Я подошла к нему и обняла, радуясь прикосновению к крепкому, теплому телу, рассеивающему холодный мрак ночи.

Он крепко обхватил меня, прижав щеку к моим волосам. От него слегка пахло морской болезнью, но гораздо сильнее свечным воском и чернилами.

– Ты писал? – спросила я.

Он с изумлением посмотрел на меня.

– Да, но как ты узнала об этом?

– От тебя пахнет чернилами.

Он улыбнулся, отступил назад и пробежал рукой по волосам.

– Ну и нюх же у тебя, англичаночка! Как у свиньи, ищущей трюфели.

– Что ж, спасибо за комплимент, – сказала я. – Что ты писал?

Улыбка исчезла с его лица, оставив напряжение и усталость.

– Письмо Дженни, – сказал он, подошел к столу, сбросил плащ и начал развязывать галстук и жабо. – Я не хотел писать, пока не увижу Джареда и не смогу рассказать ей, какие у нас планы и какие перспективы благополучно вернуть Айена.

Стягивая рубашку через голову, Джейми поморщился.

– Одному господу ведомо, что она сделает, когда получит его, и слава богу, что в это время я буду в море, – добавил он с кривой усмешкой.

Ему было непросто рассказать обо всем сестре, но когда он все же сделал это, я надеюсь, ему стало чуточку легче. Он сел, чтобы снять башмаки и чулки, и я подошла к нему сзади распустить собранные в хвост волосы.

– Я рад, что написал его, – сказал Джейми, вторя моим мыслям. – Страшно было до одури, в жизни ничего так не боялся.

– Ты написал ей правду?

Он пожал плечами.

– Я всегда всем говорил правду.

«Не считая меня», – подумала я, но вслух ничего не сказала, а принялась растирать его плечи, массируя узловатые мускулы.

– А что сделал Джаред с мистером Уиллоби? – спросила я, поскольку массаж навел меня на мысль о китайце.

Мистер Уиллоби сопровождал нас во время переправы через Ла-Манш и не отходил от Джейми ни на шаг, словно маленькая тень из голубого шелка. Джаред, видевший в порту всякое, ничуть китайцу не удивился, приветствовал его с серьезным видом и перекинулся с ним парой слов на мандаринском наречии, но вот его домоправительница отнеслась к необычному гостю с подозрением.

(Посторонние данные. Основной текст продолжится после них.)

(* ===== verification/Sched.v ===== *)
(** The user-space scheduler (servers/sched: schedule.c, utility.c, main.c,
    schedproc.h) and the library calls that ask for it (lib/libsys:
    sched_start.c, sched_stop.c, sys_schedule.c, sys_schedctl.c), over the
    kernel's calls for scheduling and the timer library. *)

From S2P Require Import Prelude Chain Timers KState KSched KBoot KWait KNotify KBase KMain KSignal KIpc KSend KPriv KSys.
Local Open Scope Z_scope.

Definition BALANCE_TIMEOUT : Z := 5.
Definition SCHEDULE_CHANGE_PRIO : Z := 0x1.
Definition SCHEDULE_CHANGE_QUANTUM : Z := 0x2.
Definition SCHEDULE_CHANGE_CPU : Z := 0x4.
Definition SCHEDULE_CHANGE_ALL : Z := Z.lor SCHEDULE_CHANGE_PRIO (Z.lor SCHEDULE_CHANGE_QUANTUM SCHEDULE_CHANGE_CPU).
Definition CPU_DEAD : Z := -1.
Definition DEFAULT_USER_TIME_SLICE : Z := 200.
Definition IN_USE : Z := 0x00001.

Definition SCHEDULING_BASE : Z := 0xF00.
Definition SCHEDULING_START : Z := SCHEDULING_BASE + 2.
Definition SCHEDULING_STOP : Z := SCHEDULING_BASE + 3.
Definition SCHEDULING_SET_NICE : Z := SCHEDULING_BASE + 4.
Definition SCHEDULING_INHERIT : Z := SCHEDULING_BASE + 5.
Definition SUSPEND : kres := RetVal (-998).

(** The masks of processors are not used. *)
Record schedproc := SchedProc {
  sp_endpoint : Z;
  sp_parent : Z;
  sp_flags : Z;
  sp_max_priority : Z;
  sp_priority : Z;
  sp_time_slice : Z;
  sp_cpu : Z;
}.

Definition with_sp_flags (x : Z) (r : schedproc) : schedproc :=
  SchedProc (sp_endpoint r) (sp_parent r) x (sp_max_priority r) (sp_priority r) (sp_time_slice r) (sp_cpu r).
Definition with_sp_max_priority (x : Z) (r : schedproc) : schedproc :=
  SchedProc (sp_endpoint r) (sp_parent r) (sp_flags r) x (sp_priority r) (sp_time_slice r) (sp_cpu r).
Definition with_sp_priority (x : Z) (r : schedproc) : schedproc :=
  SchedProc (sp_endpoint r) (sp_parent r) (sp_flags r) (sp_max_priority r) x (sp_time_slice r) (sp_cpu r).
Definition with_sp_time_slice (x : Z) (r : schedproc) : schedproc :=
  SchedProc (sp_endpoint r) (sp_parent r) (sp_flags r) (sp_max_priority r) (sp_priority r) x (sp_cpu r).
Definition with_sp_cpu (x : Z) (r : schedproc) : schedproc :=
  SchedProc (sp_endpoint r) (sp_parent r) (sp_flags r) (sp_max_priority r) (sp_priority r) (sp_time_slice r) x.
Definition with_sp_ids (e p : Z) (r : schedproc) : schedproc :=
  SchedProc e p (sp_flags r) (sp_max_priority r) (sp_priority r) (sp_time_slice r) (sp_cpu r).

(** The variables of the server apart from its timer, and the kernel. *)
Record sched_state := SchedState {
  schedprocs : list schedproc;
  cpu_proc : list Z;
  balance_timeout : Z;
  skern : kstate;
}.

Notation SS := (ST sched_state).

Definition with_schedprocs (x : list schedproc) (s : sched_state) : sched_state :=
  SchedState x (cpu_proc s) (balance_timeout s) (skern s).
Definition with_skern (x : kstate) (s : sched_state) : sched_state :=
  SchedState (schedprocs s) (cpu_proc s) (balance_timeout s) x.

Definition rmp (n : Z) : SS schedproc := s ← get; opt (if 0 <=? n then schedprocs s !! Z.to_nat n else None).

Definition upd_rmp (n : Z) (f : schedproc -> schedproc) : SS unit :=
  r ← rmp n; modify (fun s => with_schedprocs (<[Z.to_nat n := f r]> (schedprocs s)) s).

(** A kernel call of the server. *)
Definition self_addr : Z := proc_addr SCHED_PROC_NR.

Definition kcall (m : K kres) : SS kres :=
  s ← get; r ← opt (m (skern s)); modify (with_skern (snd r));; mret (fst r).

Definition sys_schedule (proc_ep priority quantum cpu : Z) : SS kres := kcall (do_schedule self_addr proc_ep priority quantum cpu).

Definition sys_schedctl (flags proc_ep priority quantum cpu : Z) : SS kres :=
  kcall (do_schedctl self_addr flags proc_ep priority quantum cpu).

(** ** utility.c *)

(** The result and the slot. *)
Definition sched_isokendpt (endpoint : Z) : SS (kres * Z) :=
  let proc := _ENDPOINT_P endpoint in
  if proc <? 0 then mret (EBADEPT, proc)
  else if NR_PROCS <=? proc then mret (EINVAL, proc)
  else
    r ← rmp proc;
    if negb (endpoint =? sp_endpoint r) then mret (EDEADEPT, proc)
    else if negb (has (sp_flags r) IN_USE) then mret (EDEADEPT, proc)
    else mret (OK, proc).

Definition sched_isemtyendpt (endpoint : Z) : SS (kres * Z) :=
  let proc := _ENDPOINT_P endpoint in
  if proc <? 0 then mret (EBADEPT, proc)
  else if NR_PROCS <=? proc then mret (EINVAL, proc)
  else r ← rmp proc; if has (sp_flags r) IN_USE then mret (EDEADEPT, proc) else mret (OK, proc).

Definition accept_message (m_source : Z) : bool := (m_source =? PM_PROC_NR) || (m_source =? RS_PROC_NR).

Definition no_sys : kres := ENOSYS.

(** ** schedule.c *)

Definition pick_cpu (n : Z) : SS unit := upd_rmp n (with_sp_cpu 0).

Definition schedule_process (n flags : Z) : SS kres :=
  pick_cpu n;;
  r ← rmp n;
  let new_prio := if has flags SCHEDULE_CHANGE_PRIO then i32 (sp_priority r) else -1 in
  let new_quantum := if has flags SCHEDULE_CHANGE_QUANTUM then i32 (sp_time_slice r) else -1 in
  let new_cpu := if has flags SCHEDULE_CHANGE_CPU then i32 (sp_cpu r) else -1 in
  sys_schedule (sp_endpoint r) new_prio new_quantum new_cpu.

Definition schedule_process_local (n : Z) : SS kres := schedule_process n (Z.lor SCHEDULE_CHANGE_PRIO SCHEDULE_CHANGE_QUANTUM).

Definition do_noquantum (m_source : Z) : SS kres :=
  v ← sched_isokendpt m_source;
  if negb (is_OK (fst v)) then mret EBADEPT
  else
    let n := snd v in
    r ← rmp n;
    (if sp_priority r <? MIN_USER_Q then upd_rmp n (with_sp_priority (u32 (sp_priority r + 1))) else mret tt);;
    schedule_process_local n.

Definition do_stop_scheduling (m_source endpoint : Z) : SS kres :=
  if negb (accept_message m_source) then mret EPERM
  else
    v ← sched_isokendpt endpoint;
    if negb (is_OK (fst v)) then mret EBADEPT else upd_rmp (snd v) (with_sp_flags 0);; mret OK.

(** Processors that the kernel refuses are not tried again. *)
Fixpoint start_loop (fuel : nat) (n : Z) : SS kres :=
  match fuel with
  | O => ub
  | S fuel =>
      rv ← schedule_process n SCHEDULE_CHANGE_ALL;
      if bool_decide (rv = EBADCPU)
      then
        r ← rmp n;
        s ← get;
        opt (cpu_proc s !! Z.to_nat (sp_cpu r));;
        modify (fun s => SchedState (schedprocs s) (<[Z.to_nat (sp_cpu r) := u32 CPU_DEAD]> (cpu_proc s)) (balance_timeout s) (skern s));;
        pick_cpu n;;
        start_loop fuel n
      else mret rv
  end.

(** The priority and the time slice of a new process. *)
Definition start_policy (n m_type parent quantum : Z) : SS kres :=
  r ← rmp n;
  (if sp_endpoint r =? sp_parent r
   then upd_rmp n (with_sp_priority USER_Q);; upd_rmp n (with_sp_time_slice DEFAULT_USER_TIME_SLICE)
   else mret tt);;
  if m_type =? SCHEDULING_START
  then upd_rmp n (with_sp_priority (sp_max_priority r));; upd_rmp n (with_sp_time_slice (u32 quantum));; mret OK
  else
    w ← sched_isokendpt parent;
    if negb (is_OK (fst w)) then mret (fst w)
    else
      pr ← rmp (snd w);
      upd_rmp n (with_sp_priority (sp_priority pr));; upd_rmp n (with_sp_time_slice (sp_time_slice pr));; mret OK.

(** The end of [do_start_scheduling]. *)
Definition start_finish (n endpoint : Z) : SS (kres * option Z) :=
  rv ← sys_schedctl 0 endpoint 0 0 0;
  if negb (is_OK rv) then mret (rv, None)
  else
    upd_rmp n (with_sp_flags IN_USE);;
    pick_cpu n;;
    rv ← start_loop 2 n;
    if negb (is_OK rv) then mret (rv, None) else mret (OK, Some SCHED_PROC_NR).

(** The result, and the scheduler in the reply. *)
Definition do_start_scheduling (m_type m_source endpoint parent maxprio quantum : Z) : SS (kres * option Z) :=
  if negb ((m_type =? SCHEDULING_START) || (m_type =? SCHEDULING_INHERIT)) then ub
  else if negb (accept_message m_source) then mret (EPERM, None)
  else
    v ← sched_isemtyendpt endpoint;
    if negb (is_OK (fst v)) then mret (fst v, None)
    else
      let n := snd v in
      upd_rmp n (with_sp_ids endpoint parent);;
      upd_rmp n (with_sp_max_priority (u32 maxprio));;
      r ← rmp n;
      if NR_SCHED_QUEUES <=? sp_max_priority r then mret (EINVAL, None)
      else
        rv ← start_policy n m_type parent quantum;
        if negb (is_OK rv) then mret (rv, None)
        else start_finish n endpoint.

Definition do_nice (m_source endpoint maxprio : Z) : SS kres :=
  if negb (accept_message m_source) then mret EPERM
  else
    v ← sched_isokendpt endpoint;
    if negb (is_OK (fst v)) then mret EBADEPT
    else
      let n := snd v in
      let new_q := u32 maxprio in
      if NR_SCHED_QUEUES <=? new_q then mret EINVAL
      else
        r ← rmp n;
        let old_q := sp_priority r in
        let old_max_q := sp_max_priority r in
        upd_rmp n (with_sp_priority new_q);;
        upd_rmp n (with_sp_max_priority new_q);;
        rv ← schedule_process_local n;
        (if negb (is_OK rv) then upd_rmp n (with_sp_priority old_q);; upd_rmp n (with_sp_max_priority old_max_q) else mret tt);;
        mret rv.

Definition balance_one (n : Z) : SS unit :=
  r ← rmp n;
  if has (sp_flags r) IN_USE
  then
    if sp_max_priority r <? sp_priority r
    then upd_rmp n (with_sp_priority (u32 (sp_priority r - 1)));; schedule_process_local n;; mret tt
    else mret tt
  else mret tt.

Fixpoint balance_slots (ns : list Z) : SS unit :=
  match ns with
  | [] => mret tt
  | n :: ns' => balance_one n;; balance_slots ns'
  end.

Definition balance_all : SS unit := balance_slots (seqZ 0 NR_PROCS).

(** The timer and its watchdog function; [now] is the uptime. *)
Definition sched_timer : Z := 1.
Definition BALANCE_QUEUES : Z := 1.

Definition balance_queues (now : option Z) (w : sys_timers * sched_state) : option (sys_timers * sched_state) :=
  match balance_all (snd w) with
  | None => None
  | Some (_, s) =>
      match set_timer true (fst w) now sched_timer (balance_timeout s) BALANCE_QUEUES 0 with
      | None => None
      | Some t => Some (t, s)
      end
  end.

Definition watchdog (now : option Z) (f tp : Z) (w : sys_timers * sched_state) : option (sys_timers * sched_state) :=
  if f =? BALANCE_QUEUES then balance_queues now w else None.

Definition init_scheduling (hz : Z) (now : option Z) (w : sys_timers * sched_state) : option (sys_timers * sched_state) :=
  let s := SchedState (schedprocs (snd w)) (cpu_proc (snd w)) (u32 (BALANCE_TIMEOUT * hz)) (skern (snd w)) in
  match set_timer true (init_timer (fst w) sched_timer) now sched_timer (balance_timeout s) BALANCE_QUEUES 0 with
  | None => None
  | Some t => Some (t, s)
  end.

(** ** main.c *)

(** A message with its status, and the uptime when it arrives. *)
Record sched_msg := SchedMsg {
  sm_source : Z;
  sm_type : Z;
  sm_notify : bool;
  sm_from_kernel : bool;
  sm_timestamp : Z;
  sm_words : Z * Z * Z * Z;
  sm_now : Z;
}.

(** The reply: the result, and the word that tells the scheduler. *)
Definition reply (m : sched_msg) (result : kres) (sch : option Z) : option (Z * kres * option Z) :=
  if bool_decide (result = SUSPEND) then None else Some (sm_source m, result, sch).

Definition serve (m : sched_msg) (x : SS (kres * option Z)) (w : sys_timers * sched_state)
  : option (option (Z * kres * option Z) * (sys_timers * sched_state)) :=
  match x (snd w) with Some ((r, sch), s) => Some (reply m r sch, (fst w, s)) | None => None end.

Definition serve_plain (m : sched_msg) (x : SS kres) := serve m (r ← x; mret (r, None)).

Definition sched_main_step (m : sched_msg) (w : sys_timers * sched_state)
  : option (option (Z * kres * option Z) * (sys_timers * sched_state)) :=
  let '(w1, w2, w3, w4) := sm_words m in
  if sm_notify m
  then
    if sm_source m =? CLOCK
    then match expire_timers true (watchdog (Some (sm_now m))) 3 (sm_timestamp m) (fst w) (snd w) with
         | Some w' => Some (None, w')
         | None => None
         end
    else Some (reply m ENOSYS None, w)
  else if (sm_type m =? SCHEDULING_INHERIT) || (sm_type m =? SCHEDULING_START)
  then serve m (do_start_scheduling (sm_type m) (sm_source m) w1 w2 w3 w4) w
  else if sm_type m =? SCHEDULING_STOP then serve_plain m (do_stop_scheduling (sm_source m) w1) w
  else if sm_type m =? SCHEDULING_SET_NICE then serve_plain m (do_nice (sm_source m) w1 w2) w
  else if sm_type m =? SCHEDULING_NO_QUANTUM
  then
    if sm_from_kernel m
    then match do_noquantum (sm_source m) (snd w) with Some (_, s) => Some (None, (fst w, s)) | None => None end
    else Some (reply m EPERM None, w)
  else Some (reply m no_sys None, w).

(** The table before the first message. *)
Definition zero_schedproc : schedproc := SchedProc 0 0 0 0 0 0 0.
Definition sched_zero (k : kstate) : sched_state := SchedState (replicate (Z.to_nat NR_PROCS) zero_schedproc) [0] 0 k.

– Наверное, он пошел спать на конюшню. – Джейми зевнул и с удовольствием растянулся на постели. – Матильда сказала, что не привыкла держать в доме язычников и привыкать не собирается. Представляешь, она окропила кухню святой водой после того, как он там поужинал.

Подняв глаза, он заметил черневшее на фоне затуманенного стекла нарисованное мной сердечко и улыбнулся.

– Что это?

– Просто глупость, – сказала я.

Джейми потянулся и взял мою руку; подушечка его большого пальца ласкала маленький шрам у основания моего большого пальца, инициал «J», оставленный острием его ножа перед Куллоденом, перед нашим расставанием.

– Я не спрашивал, – сказал он, – хочешь ли ты отправиться со мной. Я мог бы оставить тебя здесь, Джаред оказал бы тебе радушный прием, хоть здесь, хоть в Париже. И ты могла бы вернуться в Лаллиброх, если бы захотела.

– Нет, ты не спрашивал, – подтвердила я. – Потому что, черт возьми, знал, каков будет ответ.

Мы переглянулись, улыбнулись друг другу, и в этой улыбке растворились и тревога, и усталость. Он наклонился – отчего волосы на макушке заискрились в свете свечей – и нежно поцеловал мою ладонь.

Ветер все еще посвистывал в трубе, струи дождя стекали по стеклу, как слезы по щекам, но это уже не имело значения. Теперь я могла заснуть.

К утру небо прояснилось. Оконные рамы кабинета Джареда дребезжали под напором резкого, холодного ветра, но проникнуть в уютную комнату холод не мог. Дом в Гавре был гораздо меньше, чем роскошная парижская резиденция дяди Джейми, но и это трехэтажное строение воплощало в себе идею солидности и комфорта.

Я вытянула ноги поближе к потрескивавшему огню и обмакнула перо в чернильницу. Я составляла список аптечки, всего того, что, по моим прикидкам, могло понадобиться во время двухмесячного морского путешествия. Важнейшим пунктом был чистый спирт, но как раз с ним дело обстояло просто: Джаред пообещал добыть для меня бочонок в Париже.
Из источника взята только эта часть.